Sailor jailed for three months over disclosing location of Naval ship

A NAVAL SERVICE sailor who disclosed the location of his ship to his girlfriend by text has been sentenced to three months in…

A NAVAL SERVICE sailor who disclosed the location of his ship to his girlfriend by text has been sentenced to three months in prison and discharged from the Defence Forces.

Able Seaman Eoin Gray’s conduct was a “serious offence”, “totally unacceptable” and showed he could no longer regain the trust of his superiors and therefore he had no future in the Naval service, Military Judge Col Anthony McCourt said.

Gray will now become the only prisoner in the Curragh which was reopened in November last year as a detention camp to coincide with the new military justice system.

Gray (24) pleaded guilty on Tuesday at his court martial hearing in McKee Barracks to a single offence of knowingly and without due authority disclosing the whereabouts of his ship the LE Orla to his girlfriend, an offence under section 158 (1) of the Defence Act 1954.

READ MORE

Charges of aiding the importation of cocaine into Ireland and possession of cocaine were dropped against him along with another charge relating to disclosing the status of a State ship at sea and being in possession of counterfeit hair straighteners.

The court had been told that Gray had made repeated attempts to contact a friend at the Fisheries Monitoring Centre in Haulbowline in Co Cork to find out the status of his vessel and see if he was free for the weekend. He then texted the information to his girlfriend.
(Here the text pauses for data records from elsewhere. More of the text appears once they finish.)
(** * Translator: a shallow embedding of [src/translator.py]

    The Python class [Translator] encodes text into "Basic Leet" and decodes
    the reply of a language model: a cascade of extraction strategies built
    on regular expressions, then substitution passes, then a cleaning.

    Data model:
    - a Python [str] is a list of Unicode code points ([N]); the character
      data outside ASCII that the program consults ([str.lower], [\w], case
      folding under IGNORECASE) is a parameter, the class [unicode];
    - a Python [dict] is an association list in insertion order, with the
      update-in-place semantics of [d[k] = v]: the order of iteration decides
      the order of the replacement passes;
    - the [re] module is a backtracking matcher over the constructs the
      patterns of the program use, with one search loop shared by [re.sub],
      [re.finditer], [re.findall], [re.split] and [re.search];
    - operations that can raise (indexing a [list], a method call on [None])
      live in the error monad [py];
    - [self.table] is loaded from a JSON file and is a parameter.

    The [debug] flag only guards [print] statements; it is taken to be off.

    Of [src/api_client.py] and [src/main.py] the parts that compute are
    modelled behind the translator: the prompt, the handling of one query and
    the debug flags.

    The file has five parts: the model, the vocabulary of the specification,
    the theory of the matcher and of the search loop, the properties of the
    translator, and further properties of the three source files. *)

From Stdlib Require Import String Ascii List NArith Arith Bool Lia.
Import ListNotations.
The judge told him that it was understandable that he would want to inform his girlfriend about when he was off duty, but his conduct “went way beyond that”.

“Your off-duty social life does not entitle you to disclose information about the whereabouts of your vessel,” he said.

Gray joined the Naval Service in June 2006 and was there for 2½ years when the incident took place some time between December 4th and December 18th, 2008.

The judge said the accused had been in the Navy long enough to know of the sensitivities of disclosing such information to outside parties. It made his conduct “all the more unacceptable” because he had “betrayed the trust and confidence” of those he worked with in the Naval Service.

Col McCourt described the offence as in the “middle range” of seriousness in relation to the charge of disclosing the location of a State ship at sea.

His disclosures did not have an impact on Navy operations, but it nevertheless merited a 12-month jail sentence and discharge from the Armed Forces. In sentencing, he took into account a number of mitigating circumstances including the fact that Gray had only one previous disciplinary sanction against him, which was dealt with summarily when he went Awol for five hours and 30 minutes, and had no civil convictions.

He also took into account that Gray was described as an “excellent student” at the Army School of Catering. Other factors mitigating his sentence was his age and the fact that he had a two-year-old daughter.

Before sentencing, Gray’s counsel Ross Maguire said the original charges against his client of importation and possession of drugs “could hardly be more serious” for a member of the Defence Forces.

Mr Maguire stressed, however, that the offence for which his client pleaded guilty was an “entirely private matter” between himself and his girlfriend and had no sinister undertones. This fact was accepted by the Director of Military Prosecutions, he added.

“He was away from his family and may not be back for the weekend. That was the context. Everything else is irrelevant,” he told the judge.

Military police jostled with press photographers as Gray was led out of the courtroom.